The remaining of this paper is organized as follows. Section 2 presents the description of the novel ensemble for feature selection. In Section 3, we discuss the proposed approach and compare the results. Finally, Section 4 and Section 5 draw the final conclusions.

2. Materials and Methods

2.1. Dataset Description

Outpatient case histories of 164 patients who received HLA-compatible renal allografts between 1992 and 2020 were retrospectively analyzed: 152 patients underwent transplantation for the first time—64 (42.1%) women and 88 (57.9%) male patients with a mean age of 32.6 ± 8.7 years (range = 18–60 years) at the time of transplantation, and 12 patients (5 (41.7%) women and 7 (58.3%) men), who received a second transplant kidney, who were on an outpatient basis in the Department Hospital Nephrology and Dialysis of the Lviv Regional Clinical Hospital (LRCH).

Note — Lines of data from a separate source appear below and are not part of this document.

(** * Spain asylum appointment bot: the check pipeline, verified

    A shallow embedding of the two pipeline implementations of the
    repository,

    - [Requests]: [asylum_bot_requests.py], class
      [AsylumAppointmentBotRequests] (aiohttp + BeautifulSoup);
    - [Playwright]: [asylum_bot.py], class [AsylumAppointmentBot]
      (a Playwright page driven step by step);

    followed by the properties of the specification that concern them.

    Python coroutines are embedded in a state-and-exception monad.  The
    state holds the chronological trace of the effects performed so far
    (requests, sleeps, page operations, notifications) next to the
    attributes of the bot object that the code mutates.  The outside world
    (the portal, the browser, the clock) is an oracle that answers an
    operation from the trace that ends with it, so an environment may
    answer the same operation differently each time it is asked.  Logging
    is not an effect of the model. *)

From Stdlib Require Import ZArith Lia.
From stdpp Require Import base option list strings gmap fin_maps pretty.

(** [++] is list concatenation throughout; strings are joined with [+:+]. *)
Disable Notation "_ ++ _" : string_scope.
Local Open Scope string_scope.
Local Open Scope Z_scope.

(** ** Python values *)

(** [s.startswith(p)] *)
Fixpoint startswith (s p : string) : bool :=
  match p with
  | EmptyString => true
  | String c p' =>
      match s with
      | EmptyString => false
      | String d s' => if Ascii.eqb c d then startswith s' p' else false
      end
  end.

(** [needle in hay] for two [str] *)
Fixpoint contains (hay needle : string) : bool :=
  startswith hay needle ||
  match hay with
  | EmptyString => false
  | String _ hay' => contains hay' needle
  end.

(** The [str] methods of the interpreter that the code calls and whose
    Unicode tables are not part of the repository. *)
Class PyStr := {
  lower : string -> string;      (* str.lower *)
  strip : string -> string       (* str.strip *)
}.

(** The values stored in the result dictionaries. *)
Inductive pyval :=
| VStr (s : string)
| VBool (b : bool)
| VList (l : list string)
| VNone.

The study used a group of patients in whom transplantation was performed for the first time. Transplantation in Ukraine (Lviv, Kyiv, Zaporizhia, Kharkiv, Odessa) was performed in 79.6% of patients and other countries (Belarus, Poland, Italy, Turkey, Austria, China, Pakistan) 20.4% of patients. 86.2% of patients from Ukraine received a kidney from a family donor, 13.8% of patients, all from abroad, received a tube kidney. Acute rejection crisis occurred in 13.1% of patients, with cessation of graft function during the perioperative period.

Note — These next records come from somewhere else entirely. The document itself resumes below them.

(** C10 at a listing of tuples: [page.html] is not Python and its
    extension says it should not be. *)
Lemma C10_witness :
  process_file (ex_converter None None false [ex_page_tuple]) ex_page_tuple []
    ex_world
  = (ex_world,
     Raise (AttributeError "'tuple' object has no attribute 'should_be_python'")).
Proof.
  apply (C10_tuple_not_python_raises
           (ex_converter None None false [ex_page_tuple])
           (ex_reporter "page.html" 3) "page.html"
           "Couldn't parse 'page.html' as Python source").
  reflexivity.
Defined.

(** The same file in a listing of reporters is passed over, and in a
    listing of tuples the whole report fails. *)
Example get_lcov_page_plain :
  get_lcov ex_glob ex_lt (ex_converter None None false [ex_page]) ex_world
  = (ex_world, Return ""%string).
Proof. vm_compute. reflexivity. Qed.

Example get_lcov_page_tuple :
  get_lcov ex_glob ex_lt (ex_converter None None false [ex_page_tuple]) ex_world
  = (ex_world,
     Raise (AttributeError "'tuple' object has no attribute 'should_be_python'")).
Proof. vm_compute. reflexivity. Qed.

(** ** Further properties of the block of a file *)

Lemma StronglySorted_filter {A} (R : relation A) (P : A -> Prop)
    `{!forall x, Decision (P x)} (l : list A) :
  StronglySorted R l -> StronglySorted R (filter P l).
Proof.
  induction 1 as [|x l _ IH Hx]; [constructor|].
  rewrite filter_cons. destruct (decide (P x)); [|done].
  constructor; [done|].
  apply Forall_forall. intros y [_ Hy]%list_elem_of_filter.
  rewrite Forall_forall in Hx. by apply Hx.
Qed.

Dataset consists of 80 features and one target attribute (feature characteristics are given in Appendix A). 38 columns consist of more than 60% of missing data. Often, common methods such as mean, median, mode, frequent data, and constant do not provide correct data for missing values. That is why Multiple Imputation by Chained Equations (MICE) [11] was used to impute missing data for these attributes. However, the standard deviation is changed more than 15%. That is why 38 columns were eliminated. Forty-two features were left. The preprocessed dataset is available https://doi.org/10.6084/m9.figshare.14906241.v1, accessed on 4 July 2021.

2.2. Clinical Studies

Studies of HLA genes were performed in the immunological laboratory of Lviv Regional Clinical Hospital following the instructions for using a set of sera of antileukocyte fluids HLA-A, B, C, DR (HLA-serum). Typing of HLA class I and II alleles using lymphocytotoxicity test. The strength of the action is determined on an 8-point scale. In this retrospective analysis, the history of renal dysfunction and other participants were obtained from personal history. The study used a cross-match according to a method that complements complement-dependent cytotoxicity [12,13].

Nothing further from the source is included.